Problem requirements: Your answer should be the lines from the start of the records through the line with "intros H; apply (in_map Activity.id) in H.", copied word for word.

Records:

(** Of sixty public posts the home page shows fifty, and the oldest one,
    which it leaves out, is no newer than the newest one it shows. *)
Lemma home_feed_shows_newest_demo :
  List.length (home_feed Tour.crowd) = 50%nat /\
  In (Demo.activity 60 "Post" true 60) (home_feed Tour.crowd) /\
  In (Demo.activity 1 "Post" true 1) (activities Tour.crowd) /\
  (Activity.created_at (Demo.activity 1 "Post" true 1)
   <= Activity.created_at (Demo.activity 60 "Post" true 60))%Z.
Proof.
  assert (Ha : In (Demo.activity 60 "Post" true 60) (home_feed Tour.crowd))
    by (lazy - [Demo.platform]; left; reflexivity).
  assert (Hb : In (Demo.activity 1 "Post" true 1) (activities Tour.crowd))
    by (lazy - [Demo.platform]; left; reflexivity).
  split; [lazy - [Demo.platform]; reflexivity|].
  split; [exact Ha|]; split; [exact Hb|].
  apply (proj1 (home_feed_shows_newest Tour.crowd) _ _ Ha Hb eq_refl).
  intros H; apply (in_map Activity.id) in H.
  lazy - [Demo.platform] in H.
  repeat (destruct H as [H|H]; [discriminate H|]).
  exact H.
Defined.

(** Bob logs in typing his e-mail in capitals. *)
Lemma login_ignores_email_case_demo :
  LoginForm.email (process_LoginForm (form Tour.login_bob)) = Some "BOB@x.com" /\
  User.email Tour.bob = "bob@x.com" /\
  login Tour.st None Tour.login_bob =
    {| store := Tour.st; session := Some 2%Z;
       flashes := [("Logged in successfully.", "success")];
       response := Redirect EpHome |}.
Proof.
  split; [reflexivity|]; split; [reflexivity|].
  refine (@login_ignores_email_case Demo.platform Tour.st None Tour.login_bob
            Tour.bob "BOB@x.com" "hunter22"
            (proj1 (proj2 tour_store_ok))
            eq_refl eq_refl eq_refl eq_refl eq_refl _ eq_refl eq_refl).
  right; left; reflexivity.
Defined.

(** Ann's registration met the constraints: seven characters of password,
    and one user stored under the lowercased e-mail. *)
Lemma accepted_registration_is_valid_demo :
  flashes (register Demo.empty None Demo.register_ann)
    = [("Welcome! Account created.", "success")] /\
  exists pw u,
    RegisterForm.password (process_RegisterForm (form Demo.register_ann)) = Some pw /\
    (6 <= String.length pw)%nat /\
    users (store (register Demo.empty None Demo.register_ann)) = [u] /\
    User.email u = str_lower "Ann@X.com".
Proof.
  split; [reflexivity|].
  destruct (accepted_registration_is_valid Demo.empty None Demo.register_ann eq_refl)
    as (name & e & pw & u & _ & He & Hpw & _ & _ & _ & Hlen & Hus & _ & _ & _ & Hmail & _).
  exists pw, u.
  split; [exact Hpw|]; split; [exact Hlen|]; split; [exact Hus|].
  injection He as <-; exact Hmail.
Defined.

(** Ann posts "Cycled" in public: it is hers, and [/me] and her profile
    list it. *)
Lemma posted_activity_is_owned_and_listed_demo :
  flashes (create Tour.st (Some 1%Z) Tour.create_public)
    = [("Activity posted.", "success")] /\
  exists act,
    activities (store (create Tour.st (Some 1%Z) Tour.create_public))
      = [Demo.ran; Demo.note; act] /\
    Activity.user_id act = 1%Z /\
    exists posts,
      profile (store (create Tour.st (Some 1%Z) Tour.create_public)) 1%Z
        = RenderProfile Demo.ann posts /\
      (In act posts <-> Activity.is_public act = true).
Proof.
  split; [reflexivity|].
  destruct (posted_activity_is_owned_and_listed Tour.st (Some 1%Z)
              Tour.create_public eq_refl)
    as (user & act & Hcu & _ & Hacts & _ & Hown & _ & _ & _ & _ & Hprofile).
  injection Hcu as <-.
  exists act; split; [exact Hacts|]; split; [exact Hown|exact Hprofile].
Defined.

(** And it is the first entry of the home page, before Ann's older
    public post. *)
Lemma new_public_post_heads_the_feeds_demo :
  boolean_field (getlist "is_public" (form Tour.create_public)) = true /\
  exists act,
    activities (store (create Tour.st (Some 1%Z) Tour.create_public))
      = [Demo.ran; Demo.note; act] /\
    home (store (create Tour.st (Some 1%Z) Tour.create_public))
      = RenderHome [act; Demo.ran].
Proof.
  split; [reflexivity|].
  destruct (new_public_post_heads_the_feeds Tour.st (Some 1%Z)
              Tour.create_public eq_refl eq_refl)
    as (act & rest_home & rest_api & Hacts & _ & Hhome & _ & _ & Hrest).
  { intros b [<-|[<-|[]]]; simpl; lia. }
  exists act; split; [exact Hacts|].
  destruct (Hrest (NoDup_cons _ (fun H : In _ [] => H) (NoDup_nil _)) [Demo.ran])
    as [Hrh _].
  - apply Permutation_refl.
  - repeat constructor.
  - rewrite Hhome, Hrh; reflexivity.
Defined.

(** A GET of the three forms changes nothing. *)
Lemma get_is_safe_demo :
  method Tour.get = GET /\
  store (register Tour.st None Tour.get) = Tour.st /\
  store (login Tour.st None Tour.get) = Tour.st /\
  store (create Tour.st (Some 1%Z) Tour.get) = Tour.st.
Proof.
  split; [reflexivity|].
  destruct (get_is_safe Tour.st None Tour.get eq_refl) as ((Hr & _) & (Hl & _) & _).
  destruct (get_is_safe Tour.st (Some 1%Z) Tour.get eq_refl) as (_ & _ & (Hc & _)).
  split; [exact Hr|]; split; [exact Hl|exact Hc].
Defined.

(** A post with an empty title comes back with the error. *)
Lemma create_requires_title_demo :
  string_field (getlist "title" (form Tour.create_untitled)) = Some "" /\
  store (create Tour.st (Some 1%Z) Tour.create_untitled) = Tour.st /\
  response (create Tour.st (Some 1%Z) Tour.create_untitled)
    = RenderCreate [("title", [ErrRequired])].
Proof.
  split; [reflexivity|]; split; [|reflexivity].
  exact (proj1 (create_requires_title Tour.st (Some 1%Z) Tour.create_untitled
                  (user := Demo.ann) eq_refl eq_refl (or_intror eq_refl))).
Defined.


(** Three public posts with different times: the home page shows the
    start of what the API lists. *)
Lemma home_feed_prefix_of_api_demo :
  map Activity.created_at (filter_by_public (activities Demo.st3))
    = [300%Z; 100%Z; 400%Z] /\
  home Demo.st3 = RenderHome (limit 50 [Demo.read; Demo.swam; Demo.ran]) /\
  api_feed_items Demo.st3 = limit 100 [Demo.read; Demo.swam; Demo.ran].
Proof.
  split; [reflexivity|].
  refine (proj1 (home_feed_prefix_of_api Demo.st3 _)
            [Demo.read; Demo.swam; Demo.ran] _ _).
  - repeat constructor; simpl; intuition discriminate.
  - apply (Permutation_cons_append [Demo.swam; Demo.ran] Demo.read).
  - repeat constructor; simpl; lia.
Defined.
Definition selectQuestionText (type : QType) (difficulty : Difficulty)
  (subject : option string) (index : nat) : string :=
  match (if subjectTruthy subject
         then subjectTemplates (templateDomain subject) type difficulty
         else None) with
  | Some templateOptions => pickTemplate templateOptions index
  | None =>
      match templates type difficulty with
      | Some templateOptions => pickTemplate templateOptions index
      | None => "Answer the following question about this concept."
      end
  end.

Definition optionTemplates : list (list string) :=
  [ [ "Incorrect option based on a common misconception";
      "Partially correct but incomplete option";
      "Option that seems plausible but contains errors";
      "The correct and complete answer" ];
    [ "Option that misapplies a principle"; "Option using an outdated theory";
      "Option with calculation errors"; "Correct application of principles" ];
    [ "First incorrect approach"; "Second incorrect approach";
      "Third incorrect approach"; "Correct approach" ];
    [ "Option with logical fallacy"; "Option with incomplete reasoning";
      "Option missing key considerations";
      "Option with complete and correct reasoning" ] ].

Solution for this problem:
(** Of sixty public posts the home page shows fifty, and the oldest one,
    which it leaves out, is no newer than the newest one it shows. *)
Lemma home_feed_shows_newest_demo :
  List.length (home_feed Tour.crowd) = 50%nat /\
  In (Demo.activity 60 "Post" true 60) (home_feed Tour.crowd) /\
  In (Demo.activity 1 "Post" true 1) (activities Tour.crowd) /\
  (Activity.created_at (Demo.activity 1 "Post" true 1)
   <= Activity.created_at (Demo.activity 60 "Post" true 60))%Z.
Proof.
  assert (Ha : In (Demo.activity 60 "Post" true 60) (home_feed Tour.crowd))
    by (lazy - [Demo.platform]; left; reflexivity).
  assert (Hb : In (Demo.activity 1 "Post" true 1) (activities Tour.crowd))
    by (lazy - [Demo.platform]; left; reflexivity).
  split; [lazy - [Demo.platform]; reflexivity|].
  split; [exact Ha|]; split; [exact Hb|].
  apply (proj1 (home_feed_shows_newest Tour.crowd) _ _ Ha Hb eq_refl).
  intros H; apply (in_map Activity.id) in H.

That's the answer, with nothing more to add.